---------- Available data

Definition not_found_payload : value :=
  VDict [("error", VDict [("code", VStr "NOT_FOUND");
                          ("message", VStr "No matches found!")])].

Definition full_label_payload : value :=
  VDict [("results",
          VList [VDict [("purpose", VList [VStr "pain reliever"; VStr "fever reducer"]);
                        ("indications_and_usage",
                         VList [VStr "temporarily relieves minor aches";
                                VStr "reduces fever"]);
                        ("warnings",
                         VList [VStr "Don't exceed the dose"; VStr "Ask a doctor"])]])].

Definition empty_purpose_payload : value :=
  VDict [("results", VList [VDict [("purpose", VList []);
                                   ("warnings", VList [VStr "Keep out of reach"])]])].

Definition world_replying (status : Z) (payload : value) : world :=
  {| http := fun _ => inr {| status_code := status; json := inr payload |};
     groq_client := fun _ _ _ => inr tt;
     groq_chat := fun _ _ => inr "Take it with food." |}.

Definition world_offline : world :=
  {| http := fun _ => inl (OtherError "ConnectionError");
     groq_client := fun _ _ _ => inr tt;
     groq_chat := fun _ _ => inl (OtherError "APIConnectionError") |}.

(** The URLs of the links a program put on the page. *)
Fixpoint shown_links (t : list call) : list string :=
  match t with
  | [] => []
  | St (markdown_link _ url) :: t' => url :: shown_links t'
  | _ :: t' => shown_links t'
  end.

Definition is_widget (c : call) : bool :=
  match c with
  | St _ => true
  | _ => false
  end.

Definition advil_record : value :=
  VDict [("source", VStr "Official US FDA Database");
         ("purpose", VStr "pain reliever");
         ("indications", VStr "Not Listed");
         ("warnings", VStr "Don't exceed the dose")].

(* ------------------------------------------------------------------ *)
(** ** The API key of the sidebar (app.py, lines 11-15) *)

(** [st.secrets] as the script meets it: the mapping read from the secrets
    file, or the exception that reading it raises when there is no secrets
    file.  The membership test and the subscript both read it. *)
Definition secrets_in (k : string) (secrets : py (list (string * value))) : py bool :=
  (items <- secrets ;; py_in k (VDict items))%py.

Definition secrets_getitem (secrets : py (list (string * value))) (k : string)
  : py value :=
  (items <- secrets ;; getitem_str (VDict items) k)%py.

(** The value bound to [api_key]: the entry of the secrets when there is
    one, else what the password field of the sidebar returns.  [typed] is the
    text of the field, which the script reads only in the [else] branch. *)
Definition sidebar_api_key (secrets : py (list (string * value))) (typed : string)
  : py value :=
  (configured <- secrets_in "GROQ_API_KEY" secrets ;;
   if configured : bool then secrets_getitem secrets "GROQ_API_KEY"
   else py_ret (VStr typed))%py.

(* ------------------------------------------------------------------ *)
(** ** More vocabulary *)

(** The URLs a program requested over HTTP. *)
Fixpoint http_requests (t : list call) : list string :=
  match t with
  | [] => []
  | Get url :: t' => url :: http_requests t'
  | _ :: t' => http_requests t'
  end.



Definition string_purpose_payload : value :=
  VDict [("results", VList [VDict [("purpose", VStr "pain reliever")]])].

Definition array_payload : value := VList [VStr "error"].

--------------------
---------- Available data

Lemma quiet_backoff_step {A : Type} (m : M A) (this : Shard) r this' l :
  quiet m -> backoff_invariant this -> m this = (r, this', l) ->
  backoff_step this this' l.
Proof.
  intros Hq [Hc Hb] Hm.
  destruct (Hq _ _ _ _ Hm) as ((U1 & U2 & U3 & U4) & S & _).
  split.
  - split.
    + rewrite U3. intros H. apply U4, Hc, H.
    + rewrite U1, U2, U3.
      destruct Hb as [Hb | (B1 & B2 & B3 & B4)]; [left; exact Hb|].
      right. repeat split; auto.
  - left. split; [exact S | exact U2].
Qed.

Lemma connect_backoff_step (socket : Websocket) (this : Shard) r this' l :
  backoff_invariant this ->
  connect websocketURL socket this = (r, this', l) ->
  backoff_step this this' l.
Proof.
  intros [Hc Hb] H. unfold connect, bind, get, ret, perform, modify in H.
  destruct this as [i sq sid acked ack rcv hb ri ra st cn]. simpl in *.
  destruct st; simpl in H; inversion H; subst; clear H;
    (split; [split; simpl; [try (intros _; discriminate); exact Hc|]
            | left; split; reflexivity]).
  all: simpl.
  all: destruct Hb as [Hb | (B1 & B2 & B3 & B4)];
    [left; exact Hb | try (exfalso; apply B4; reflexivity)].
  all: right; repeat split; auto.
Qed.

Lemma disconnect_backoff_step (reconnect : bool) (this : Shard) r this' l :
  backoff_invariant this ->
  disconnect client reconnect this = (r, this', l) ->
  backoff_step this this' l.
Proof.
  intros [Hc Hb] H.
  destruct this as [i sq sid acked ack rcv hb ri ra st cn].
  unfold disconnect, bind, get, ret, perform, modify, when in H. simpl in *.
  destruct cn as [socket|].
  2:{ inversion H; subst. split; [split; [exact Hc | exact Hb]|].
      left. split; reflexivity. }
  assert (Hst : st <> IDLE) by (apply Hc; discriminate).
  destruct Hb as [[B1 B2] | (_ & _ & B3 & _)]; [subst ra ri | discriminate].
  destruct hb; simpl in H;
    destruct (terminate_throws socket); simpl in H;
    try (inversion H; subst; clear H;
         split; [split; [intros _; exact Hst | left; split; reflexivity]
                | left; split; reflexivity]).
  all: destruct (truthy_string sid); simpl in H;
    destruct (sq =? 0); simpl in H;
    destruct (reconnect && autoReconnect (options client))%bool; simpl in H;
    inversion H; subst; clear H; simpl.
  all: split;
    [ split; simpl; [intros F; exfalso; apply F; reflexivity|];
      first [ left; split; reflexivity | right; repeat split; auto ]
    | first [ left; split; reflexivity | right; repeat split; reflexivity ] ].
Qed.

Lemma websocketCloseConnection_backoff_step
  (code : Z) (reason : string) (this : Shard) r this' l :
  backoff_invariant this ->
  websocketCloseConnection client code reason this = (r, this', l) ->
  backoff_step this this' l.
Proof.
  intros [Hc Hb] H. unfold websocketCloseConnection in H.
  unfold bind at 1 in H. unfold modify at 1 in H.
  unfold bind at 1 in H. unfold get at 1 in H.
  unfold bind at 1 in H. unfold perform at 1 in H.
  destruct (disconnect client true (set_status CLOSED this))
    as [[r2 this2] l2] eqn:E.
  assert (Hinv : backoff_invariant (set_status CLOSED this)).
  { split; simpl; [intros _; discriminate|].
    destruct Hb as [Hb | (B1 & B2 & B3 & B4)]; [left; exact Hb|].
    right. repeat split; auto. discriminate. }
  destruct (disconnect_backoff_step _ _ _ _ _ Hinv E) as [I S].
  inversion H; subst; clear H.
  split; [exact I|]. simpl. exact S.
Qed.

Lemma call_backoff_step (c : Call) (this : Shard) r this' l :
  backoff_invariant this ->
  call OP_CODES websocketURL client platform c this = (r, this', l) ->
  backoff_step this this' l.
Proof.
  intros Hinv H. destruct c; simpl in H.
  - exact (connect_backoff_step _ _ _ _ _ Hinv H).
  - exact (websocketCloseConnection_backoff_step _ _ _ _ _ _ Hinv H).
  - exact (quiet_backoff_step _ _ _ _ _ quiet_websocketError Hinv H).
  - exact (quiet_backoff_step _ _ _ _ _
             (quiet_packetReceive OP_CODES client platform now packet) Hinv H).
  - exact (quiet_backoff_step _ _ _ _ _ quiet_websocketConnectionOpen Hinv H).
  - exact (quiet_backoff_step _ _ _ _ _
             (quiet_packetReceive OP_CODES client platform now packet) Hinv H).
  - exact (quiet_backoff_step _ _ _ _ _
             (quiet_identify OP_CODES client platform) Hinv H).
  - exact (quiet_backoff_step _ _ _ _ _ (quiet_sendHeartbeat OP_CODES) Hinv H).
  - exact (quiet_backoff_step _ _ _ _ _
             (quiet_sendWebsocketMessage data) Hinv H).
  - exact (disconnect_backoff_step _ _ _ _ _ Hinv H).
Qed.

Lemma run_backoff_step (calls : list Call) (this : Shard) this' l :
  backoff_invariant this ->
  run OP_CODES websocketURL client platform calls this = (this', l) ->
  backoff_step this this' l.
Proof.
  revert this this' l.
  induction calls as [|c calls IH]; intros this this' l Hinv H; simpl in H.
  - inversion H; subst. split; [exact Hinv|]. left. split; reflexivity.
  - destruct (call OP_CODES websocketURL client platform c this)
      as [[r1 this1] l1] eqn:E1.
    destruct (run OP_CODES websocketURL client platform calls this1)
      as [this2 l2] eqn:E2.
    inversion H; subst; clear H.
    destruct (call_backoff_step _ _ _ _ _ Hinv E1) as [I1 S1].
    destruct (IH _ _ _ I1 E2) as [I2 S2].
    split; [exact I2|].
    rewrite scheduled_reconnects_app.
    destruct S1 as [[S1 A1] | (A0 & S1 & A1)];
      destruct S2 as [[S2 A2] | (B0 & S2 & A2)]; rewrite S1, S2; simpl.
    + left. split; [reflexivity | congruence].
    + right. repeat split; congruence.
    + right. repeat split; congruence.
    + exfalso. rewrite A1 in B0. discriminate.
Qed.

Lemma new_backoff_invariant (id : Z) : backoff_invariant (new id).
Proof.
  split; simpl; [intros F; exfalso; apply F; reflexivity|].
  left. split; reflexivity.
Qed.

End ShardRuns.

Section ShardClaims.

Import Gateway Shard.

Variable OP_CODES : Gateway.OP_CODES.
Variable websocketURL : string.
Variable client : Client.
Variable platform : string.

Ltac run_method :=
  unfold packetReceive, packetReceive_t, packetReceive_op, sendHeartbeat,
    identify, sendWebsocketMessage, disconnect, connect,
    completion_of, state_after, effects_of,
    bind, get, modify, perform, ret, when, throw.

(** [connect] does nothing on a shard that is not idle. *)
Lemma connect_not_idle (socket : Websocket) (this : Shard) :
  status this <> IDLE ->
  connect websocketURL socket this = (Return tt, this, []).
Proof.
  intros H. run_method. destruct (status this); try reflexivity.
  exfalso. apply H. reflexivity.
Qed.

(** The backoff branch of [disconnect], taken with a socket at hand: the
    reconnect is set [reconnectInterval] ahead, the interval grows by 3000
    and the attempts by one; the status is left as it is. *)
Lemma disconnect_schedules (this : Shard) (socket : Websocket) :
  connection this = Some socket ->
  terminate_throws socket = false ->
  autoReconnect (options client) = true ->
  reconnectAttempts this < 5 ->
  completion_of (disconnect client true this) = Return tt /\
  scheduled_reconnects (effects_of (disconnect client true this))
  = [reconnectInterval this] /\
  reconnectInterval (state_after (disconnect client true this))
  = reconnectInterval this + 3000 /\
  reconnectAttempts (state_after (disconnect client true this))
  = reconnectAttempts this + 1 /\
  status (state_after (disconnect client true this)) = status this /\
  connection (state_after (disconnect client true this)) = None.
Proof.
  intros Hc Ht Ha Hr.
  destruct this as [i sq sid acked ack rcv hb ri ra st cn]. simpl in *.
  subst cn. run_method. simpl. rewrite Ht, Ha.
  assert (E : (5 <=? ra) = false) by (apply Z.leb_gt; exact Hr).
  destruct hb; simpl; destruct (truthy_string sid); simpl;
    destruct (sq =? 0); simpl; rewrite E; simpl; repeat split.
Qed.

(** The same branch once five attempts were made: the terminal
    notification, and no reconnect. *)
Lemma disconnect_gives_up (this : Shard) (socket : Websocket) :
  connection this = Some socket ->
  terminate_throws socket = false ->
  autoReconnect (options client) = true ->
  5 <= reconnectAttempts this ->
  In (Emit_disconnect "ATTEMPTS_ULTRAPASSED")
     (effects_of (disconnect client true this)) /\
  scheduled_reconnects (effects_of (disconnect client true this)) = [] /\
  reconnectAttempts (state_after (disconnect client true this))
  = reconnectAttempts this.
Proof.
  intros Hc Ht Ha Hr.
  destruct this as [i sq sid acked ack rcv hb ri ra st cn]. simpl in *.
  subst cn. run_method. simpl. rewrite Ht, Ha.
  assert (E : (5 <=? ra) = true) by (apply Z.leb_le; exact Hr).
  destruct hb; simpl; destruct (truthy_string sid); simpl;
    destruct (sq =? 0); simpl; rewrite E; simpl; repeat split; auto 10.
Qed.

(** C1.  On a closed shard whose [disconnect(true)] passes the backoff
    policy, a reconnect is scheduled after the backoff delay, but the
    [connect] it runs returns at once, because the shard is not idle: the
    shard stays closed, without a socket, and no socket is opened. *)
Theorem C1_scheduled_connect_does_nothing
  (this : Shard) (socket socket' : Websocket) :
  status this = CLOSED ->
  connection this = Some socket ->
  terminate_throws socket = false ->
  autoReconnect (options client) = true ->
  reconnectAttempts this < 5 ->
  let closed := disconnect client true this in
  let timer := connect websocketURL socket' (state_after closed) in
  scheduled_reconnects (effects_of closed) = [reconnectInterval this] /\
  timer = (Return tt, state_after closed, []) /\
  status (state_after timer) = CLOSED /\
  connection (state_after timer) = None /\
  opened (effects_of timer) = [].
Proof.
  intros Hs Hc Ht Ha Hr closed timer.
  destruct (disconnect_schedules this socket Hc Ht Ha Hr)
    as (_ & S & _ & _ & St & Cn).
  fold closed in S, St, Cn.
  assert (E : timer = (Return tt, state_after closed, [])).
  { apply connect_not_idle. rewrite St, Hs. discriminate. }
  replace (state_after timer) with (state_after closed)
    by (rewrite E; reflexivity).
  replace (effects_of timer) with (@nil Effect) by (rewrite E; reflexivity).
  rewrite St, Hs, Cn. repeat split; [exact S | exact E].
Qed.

--------------------
---------- Available data

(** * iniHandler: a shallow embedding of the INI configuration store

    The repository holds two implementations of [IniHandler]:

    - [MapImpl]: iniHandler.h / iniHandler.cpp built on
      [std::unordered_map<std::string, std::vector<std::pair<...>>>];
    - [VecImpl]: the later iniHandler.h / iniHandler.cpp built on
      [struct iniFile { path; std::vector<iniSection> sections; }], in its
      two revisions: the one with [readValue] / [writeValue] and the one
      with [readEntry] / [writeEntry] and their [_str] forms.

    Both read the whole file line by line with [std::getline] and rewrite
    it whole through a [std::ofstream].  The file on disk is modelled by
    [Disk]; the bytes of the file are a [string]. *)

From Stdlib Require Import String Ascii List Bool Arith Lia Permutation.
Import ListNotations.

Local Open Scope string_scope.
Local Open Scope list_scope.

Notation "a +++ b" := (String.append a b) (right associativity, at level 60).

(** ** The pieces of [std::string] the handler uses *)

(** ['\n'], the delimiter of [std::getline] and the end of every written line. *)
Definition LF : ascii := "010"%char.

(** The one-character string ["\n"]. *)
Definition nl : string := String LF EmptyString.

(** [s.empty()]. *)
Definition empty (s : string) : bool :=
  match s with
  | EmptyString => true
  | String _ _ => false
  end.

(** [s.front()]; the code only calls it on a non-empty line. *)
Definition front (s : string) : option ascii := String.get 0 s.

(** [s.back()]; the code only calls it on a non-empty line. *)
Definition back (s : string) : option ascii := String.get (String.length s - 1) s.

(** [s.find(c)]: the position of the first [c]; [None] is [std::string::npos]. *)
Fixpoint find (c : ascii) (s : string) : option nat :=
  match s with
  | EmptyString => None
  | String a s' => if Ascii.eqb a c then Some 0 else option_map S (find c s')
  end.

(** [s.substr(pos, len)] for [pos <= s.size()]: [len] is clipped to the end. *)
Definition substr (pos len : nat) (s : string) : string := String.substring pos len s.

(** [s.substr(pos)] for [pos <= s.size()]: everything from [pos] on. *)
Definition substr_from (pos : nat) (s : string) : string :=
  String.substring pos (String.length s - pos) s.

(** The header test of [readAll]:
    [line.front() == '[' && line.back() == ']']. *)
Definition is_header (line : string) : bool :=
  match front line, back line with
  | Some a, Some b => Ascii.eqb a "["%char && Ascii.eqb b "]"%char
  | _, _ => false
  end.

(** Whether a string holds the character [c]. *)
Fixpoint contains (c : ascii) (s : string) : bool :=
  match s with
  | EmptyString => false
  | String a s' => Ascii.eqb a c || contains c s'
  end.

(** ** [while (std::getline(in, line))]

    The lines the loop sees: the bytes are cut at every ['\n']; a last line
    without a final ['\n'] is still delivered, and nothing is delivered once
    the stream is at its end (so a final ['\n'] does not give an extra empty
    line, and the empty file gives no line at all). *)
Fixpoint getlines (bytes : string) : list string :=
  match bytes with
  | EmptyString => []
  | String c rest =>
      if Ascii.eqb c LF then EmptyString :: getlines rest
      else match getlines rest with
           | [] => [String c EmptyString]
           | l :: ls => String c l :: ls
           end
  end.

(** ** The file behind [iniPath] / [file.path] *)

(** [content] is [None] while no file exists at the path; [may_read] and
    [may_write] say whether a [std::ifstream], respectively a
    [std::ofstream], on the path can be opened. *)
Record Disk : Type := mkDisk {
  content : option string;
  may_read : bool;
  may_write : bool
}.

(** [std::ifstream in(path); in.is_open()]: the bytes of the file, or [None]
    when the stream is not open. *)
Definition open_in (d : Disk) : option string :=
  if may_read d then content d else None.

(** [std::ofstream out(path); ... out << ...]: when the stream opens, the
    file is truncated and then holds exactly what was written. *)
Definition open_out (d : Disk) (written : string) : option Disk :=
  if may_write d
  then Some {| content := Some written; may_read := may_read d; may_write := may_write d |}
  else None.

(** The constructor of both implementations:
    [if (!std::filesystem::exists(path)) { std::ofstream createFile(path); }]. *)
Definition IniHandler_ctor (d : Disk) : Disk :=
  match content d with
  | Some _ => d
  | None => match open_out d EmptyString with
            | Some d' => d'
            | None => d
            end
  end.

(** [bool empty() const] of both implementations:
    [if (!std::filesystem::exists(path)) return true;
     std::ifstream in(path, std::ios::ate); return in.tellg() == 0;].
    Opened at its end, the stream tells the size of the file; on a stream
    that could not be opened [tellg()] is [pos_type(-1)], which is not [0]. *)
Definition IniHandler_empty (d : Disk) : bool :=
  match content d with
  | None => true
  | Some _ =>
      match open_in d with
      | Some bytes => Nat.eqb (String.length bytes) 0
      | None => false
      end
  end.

--------------------

--- Brief ---
Restate word for word the lines of the data above, starting at the line containing "(quiet_sendWebsocketMessage data) Hinv" and ending at the line containing "bind, get, modify, perform, ret, when, throw.", both included, and nothing more.

--- Written solution ---
             (quiet_sendWebsocketMessage data) Hinv H).
  - exact (disconnect_backoff_step _ _ _ _ _ Hinv H).
Qed.

Lemma run_backoff_step (calls : list Call) (this : Shard) this' l :
  backoff_invariant this ->
  run OP_CODES websocketURL client platform calls this = (this', l) ->
  backoff_step this this' l.
Proof.
  revert this this' l.
  induction calls as [|c calls IH]; intros this this' l Hinv H; simpl in H.
  - inversion H; subst. split; [exact Hinv|]. left. split; reflexivity.
  - destruct (call OP_CODES websocketURL client platform c this)
      as [[r1 this1] l1] eqn:E1.
    destruct (run OP_CODES websocketURL client platform calls this1)
      as [this2 l2] eqn:E2.
    inversion H; subst; clear H.
    destruct (call_backoff_step _ _ _ _ _ Hinv E1) as [I1 S1].
    destruct (IH _ _ _ I1 E2) as [I2 S2].
    split; [exact I2|].
    rewrite scheduled_reconnects_app.
    destruct S1 as [[S1 A1] | (A0 & S1 & A1)];
      destruct S2 as [[S2 A2] | (B0 & S2 & A2)]; rewrite S1, S2; simpl.
    + left. split; [reflexivity | congruence].
    + right. repeat split; congruence.
    + right. repeat split; congruence.
    + exfalso. rewrite A1 in B0. discriminate.
Qed.

Lemma new_backoff_invariant (id : Z) : backoff_invariant (new id).
Proof.
  split; simpl; [intros F; exfalso; apply F; reflexivity|].
  left. split; reflexivity.
Qed.

End ShardRuns.

Section ShardClaims.

Import Gateway Shard.

Variable OP_CODES : Gateway.OP_CODES.
Variable websocketURL : string.
Variable client : Client.
Variable platform : string.

Ltac run_method :=
  unfold packetReceive, packetReceive_t, packetReceive_op, sendHeartbeat,
    identify, sendWebsocketMessage, disconnect, connect,
    completion_of, state_after, effects_of,
    bind, get, modify, perform, ret, when, throw.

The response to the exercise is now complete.